The insular world of the military base also serves as an external reflection of the deterioration of Marti’s family; as the family comes apart so does the microcosmic world of the base. High ranking officers and parents are the first people replaced by pods, then come the children like Marti and her brother. Ferrara has consistently mirrored familial turmoil with external upheaval in his family portraits.
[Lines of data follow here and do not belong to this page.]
(** * Ontology metrics toolkit: the classification engine of [main.py]

    A shallow embedding of the functions of [src/main.py] that decide which
    resources of an RDF graph are classes or individuals, how the statements
    about them are split into object and data/annotation properties, and how
    the counts are aggregated into the per-document record.

    Conventions of the embedding:
    - an rdflib term is a [term]; a graph is the list of its triples in the
      order in which the store iterates them; [triples] is the pattern query
      [g.triples((s, p, o))];
    - a Python [dict] is a [gmap], a Python [set] is a [gset];
    - exceptions are the [Raise] results of the monad [res];
    - [print] appends a line to a list of lines;
    - a Python [float] obtained by true division of two integers is the
      exact rational of which it is the rounding (rounding keeps the sign
      and keeps zero), the integer [0] of the guarded branches is [0%Q]. *)

From Stdlib Require Import QArith Ascii String.
From stdpp Require Import gmap strings list fin_maps fin_sets.

Set Warnings "-clear-no-such-hyp".
Close Scope Q_scope.
Local Open Scope string_scope.

(** ** Terms and graphs *)

(** [URIRef], [BNode] and [Literal] of rdflib.  Two terms are equal when they
    are of the same class and have the same text (and, for literals, the same
    language and datatype). *)
Inductive term :=
  | URIRef (iri : string)
  | BNode (id : string)
  | Literal (lexical : string) (lang : option string) (datatype : option string).

#[global] Instance term_eq_dec : EqDecision term.
Proof. solve_decision. Defined.

#[global] Instance term_countable : Countable term.
Proof.
  refine (inj_countable'
    (λ t, match t with
          | URIRef s => inl s
          | BNode s => inr (inl s)
          | Literal s l d => inr (inr (s, l, d))
          end)
    (λ e, match e with
          | inl s => URIRef s
          | inr (inl s) => BNode s
          | inr (inr (s, l, d)) => Literal s l d
          end) _).
  by intros [].
Defined.

(** [str(t)] *)
Definition str (t : term) : string :=
  match t with
  | URIRef s => s
  | BNode s => s
  | Literal s _ _ => s
  end.

(** [isinstance(t, URIRef)], [isinstance(t, BNode)], [isinstance(t, Literal)] *)
Definition isinstance_URIRef (t : term) : bool :=
  match t with URIRef _ => true | _ => false end.
Definition isinstance_BNode (t : term) : bool :=
  match t with BNode _ => true | _ => false end.
Definition isinstance_Literal (t : term) : bool :=
  match t with Literal _ _ _ => true | _ => false end.

Record triple := Triple { subj : term; pred : term; obj : term }.

#[global] Instance triple_eq_dec : EqDecision triple.
Proof. solve_decision. Defined.

(** A graph: its triples in the order of iteration of the store. *)
Abbreviation graph := (list triple).

(** One position of a pattern: [None] is the wildcard. *)
Definition matches (pat : option term) (t : term) : bool :=
  match pat with
  | None => true
  | Some x => bool_decide (t = x)
  end.

(** [g.triples((s, p, o))] *)
Definition triples (s p o : option term) (g : graph) : list triple :=
  filter (λ t, matches s (subj t) && matches p (pred t) && matches o (obj t)) g.
Lemma elem_of_collect_unassigned (jobs : list JobEntry.t)
  (routes : list VehicleRoute.t) (allowed_jobs : list nat) (job_id : string) :
  job_id ∈ collect_unassigned jobs routes allowed_jobs
  ↔ ∃ job_idx job, jobs !! job_idx = Some job ∧ JobEntry.id job = job_id
                   ∧ (job_id ∉ stop_ids routes) ∧ job_idx ∈ allowed_jobs.
Proof.
  unfold collect_unassigned. rewrite foldl_add_unassigned. simpl.
  rewrite list_elem_of_fmap. split.
  - intros ([job_idx job] & -> & Hin). apply list_elem_of_filter in Hin as [[Hna Hal] Hin].
    apply elem_of_enumerate in Hin. apply is_assigned_false in Hna. simpl in *.
    by exists job_idx, job.
  - intros (job_idx & job & Hjob & <- & Hna & Hal). exists (job_idx, job).
    split; [done|]. apply list_elem_of_filter. simpl.
    rewrite is_assigned_false, elem_of_enumerate. done.
Qed.

Lemma solve_vrp_Ok (env : Env) (data_model : DataModel.t) (day_index : nat)
  (routes : list VehicleRoute.t) (unassigned : list string) :
  solve_vrp env data_model day_index = Ok (routes, unassigned) →
  ∃ allowed_jobs,
    DataModel.jobs_by_day data_model !! day_index = Some allowed_jobs
    ∧ unassigned
      = collect_unassigned (DataModel.jobs data_model) routes allowed_jobs.
Proof.
  unfold solve_vrp. intros H. inv_bind H.
  apply list_index_Ok in Ha0. exists a0. by simplify_eq.
Qed.

(** C5: on every day and for every outcome of the solver, the job id of an
    entry eligible that day is either among the stops of the day's routes or
    in the day's unassigned list, and never in both. *)
Theorem solve_vrp_eligible_in_exactly_one (env : Env) (data_model : DataModel.t)
  (day_index : nat) (routes : list VehicleRoute.t) (unassigned : list string)
  (allowed_jobs : list nat) (job_idx : nat) (job : JobEntry.t) :
  solve_vrp env data_model day_index = Ok (routes, unassigned) →
  DataModel.jobs_by_day data_model !! day_index = Some allowed_jobs →
  job_idx ∈ allowed_jobs →
  DataModel.jobs data_model !! job_idx = Some job →
  (JobEntry.id job ∈ stop_ids routes ∧ (JobEntry.id job ∉ unassigned))
  ∨ ((JobEntry.id job ∉ stop_ids routes) ∧ JobEntry.id job ∈ unassigned).
Proof.
  intros Hsolve Hday Hal Hjob.
  apply solve_vrp_Ok in Hsolve as (allowed' & Hday' & ->).
  assert (allowed' = allowed_jobs) as -> by congruence.
  destruct (decide (JobEntry.id job ∈ stop_ids routes)) as [Hin|Hnin].
  - left. split; [done|]. rewrite elem_of_collect_unassigned.
    by intros (? & ? & _ & _ & Hnin & _).
  - right. split; [done|]. rewrite elem_of_collect_unassigned.
    by exists job_idx, job.
Qed.

Lemma solve_vrp_eligible_in_exactly_one_witness :
  (JobEntry.id Example.second_entry ∈ stop_ids [Example.first_stop_route]
   ∧ (JobEntry.id Example.second_entry ∉ ["B"]))
  ∨ ((JobEntry.id Example.second_entry ∉ stop_ids [Example.first_stop_route])
     ∧ JobEntry.id Example.second_entry ∈ ["B"]).
Proof.
  apply (solve_vrp_eligible_in_exactly_one
           (Example.env Example.visit_solver) Example.shared_model 0
           [Example.first_stop_route] ["B"] [0; 1]%nat 1 Example.second_entry).
  - vm_compute. reflexivity.
  - reflexivity.
  - apply (bool_decide_unpack _). vm_compute. exact I.
  - reflexivity.
Defined.

(** ** Two entries at one location *)

Lemma create_shared_model :
  create_data_model (Example.env Example.visit_solver)
    [Example.first_job None; Example.second_job] 1 9
  = Ok Example.shared_model.
Proof. vm_compute. reflexivity. Qed.

Lemma create_dated_model :
  create_data_model (Example.env Example.visit_solver)
    [Example.first_job (Some ["2025-01-06"]); Example.second_job] 1 9
  = Ok Example.dated_model.
Proof. vm_compute. reflexivity. Qed.

(** C3: two deliveries to one address, both eligible on the first day, and a
    solution whose first vehicle visits that address.  The second entry's
    location index is on the vehicle's visit list, yet [solve_vrp] lists the
    entry as unassigned for the day: the loop looks for the entry's job id
    among the stops, not for its location among the visits. *)
Theorem solve_vrp_unassigned_although_visited :
  let env := Example.env Example.visit_solver in
  create_data_model env [Example.first_job None; Example.second_job] 1 9
  = Ok Example.shared_model
  ∧ DataModel.jobs_by_day Example.shared_model !! 0%nat = Some [0; 1]%nat
  ∧ DataModel.jobs Example.shared_model !! 1%nat = Some Example.second_entry
  ∧ JobEntry.location_idx Example.second_entry ∈ (Example.one_visit 0%nat).*1
  ∧ solve_vrp env Example.shared_model 0 = Ok ([Example.first_stop_route], ["B"]).
Proof.
  simpl. split; [apply create_shared_model|].
  split; [reflexivity|]. split; [reflexivity|].
  split; [|vm_compute; reflexivity].
  apply (bool_decide_unpack _). vm_compute. exact I.
Qed.

(** C9: there are an input and a solution for which a day's stops carry the
    job id of an entry that is not eligible that day.  The first delivery is
    wanted three days from today only, the second on any day; both go to the
    same address.  On the first day the solution keeps to the allowed nodes
    and visits the address for the second entry, and the stop is given the
    id of the first entry, which precedes it in input order: the scan that
    attaches a job to a visit never looks at the day's eligibility. *)
Theorem stop_carries_ineligible_entry :
  ∃ (env : Env) (jobs : list JobModel.t) (data_model : DataModel.t)
    (day_index : nat) (solution : Assignment)
    (routes : list VehicleRoute.t) (unassigned : list string)
    (allowed_jobs : list nat) (job_idx eligible_idx : nat)
    (job eligible_job : JobEntry.t),
    create_data_model env jobs 1 9 = Ok data_model
    ∧ (∀ routing, SolveWithParameters env day_index routing = Some solution)
    ∧ solve_vrp env data_model day_index = Ok (routes, unassigned)
    ∧ DataModel.jobs_by_day data_model !! day_index = Some allowed_jobs
    ∧ (∀ vehicle_id node,
         node ∈ (solution vehicle_id).*1 →
         node = 0%nat
         ∨ ∃ j job', j ∈ allowed_jobs
                     ∧ DataModel.jobs data_model !! j = Some job'
                     ∧ JobEntry.location_idx job' = node)
    ∧ DataModel.jobs data_model !! job_idx = Some job
    ∧ DataModel.jobs data_model !! eligible_idx = Some eligible_job
    ∧ (job_idx ∉ allowed_jobs)
    ∧ eligible_idx ∈ allowed_jobs
    ∧ JobEntry.location_idx job = JobEntry.location_idx eligible_job
    ∧ (job_idx < eligible_idx)%nat
    ∧ (∀ k job', DataModel.jobs data_model !! k = Some job' →
                 JobEntry.id job' = JobEntry.id job → k = job_idx)
    ∧ JobEntry.id job ∈ stop_ids routes.
Proof.
  exists (Example.env Example.visit_solver),
    [Example.first_job (Some ["2025-01-06"]); Example.second_job],
    Example.dated_model, 0%nat, Example.one_visit,
    [Example.first_stop_route], ["B"], [1%nat], 0%nat, 1%nat,
    (Example.first_entry (Some ["2025-01-06"])), Example.second_entry.
  split; [apply create_dated_model|].
  split; [done|].
  split; [vm_compute; reflexivity|].
  split; [reflexivity|].
  split.
  { intros vehicle_id node Hnode.
    assert (node = 0%nat ∨ node = 1%nat) as [->| ->].
    { destruct vehicle_id; simpl in Hnode; set_solver. }
    - by left.
    - right. exists 1%nat, Example.second_entry. set_solver. }
  split; [reflexivity|]. split; [reflexivity|].
  split; [set_solver|]. split; [set_solver|].
  split; [reflexivity|]. split; [lia|].
  split; [|set_solver].
  intros [|[|k]] job'; simpl; [done| |done].
  intros [= <-]. discriminate.
Qed.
In the early nineties such portraits were typically of make shift social units within the context of organized crime. The protagonists’ struggle for a utopia within the family unit is typically undone by external forces that are symptomatic of the family unit itself in some way. In King Of New York (1990) Frank White’s criminal organization is disrupted by law enforcement that ostensibly exists only in reaction to the fundamental nature of the criminal element that unites Frank White’s “family”. In Body Snatchers Marti’s biological family is destroyed by an invasive extraterrestrial biological entity whose very nature requires a redefining of society’s norms and thusly of the human family unit itself.
The intertextuality between Ferrara’s film and the two earlier adaptations suggests that Body Snatchers is a reactionary work. This is more true in the case of Philip Kaufman’s version which focused exclusively on the romantic and sexual traumas caused by the invaders from outer space. Ferrara bypasses those concerns entirely with his laser like focus on familial dissonance. Ferrara’s films have always posited that home exists where family, makeshift or otherwise, is. Therefore a film about alien beings who have come to rob humanity of the earth must focus on the family social unit.
Stylistically speaking Body Snatchers continues in the vein of pulpy realism that defined Ferrara’s two preceding features. The wide screen compositions of Ferrara and cinematographer Bojan Bazelli are gorgeous and economical in how they tell the story. Often characters are obscured partially by an object in the shot, suggesting the hidden menace of the pod-people invaders. The use of cool dark colors, predominantly shades of blue, imbue the film not only with a sense of macabre menace but also renders flesh as appearing cold and damp; almost dead.
Body Snatchers sees Abel Ferrara at the height of his powers as a cinematic stylist. It’s not his most personal movie or innovative film, but it is highly entertaining and thought provoking enough to be engaging. The idiosyncratic nature of most of Ferrara’s works is so infamous that one forgets that Ferrara is a highly capable craftsman first and foremost, not just some mad eccentric.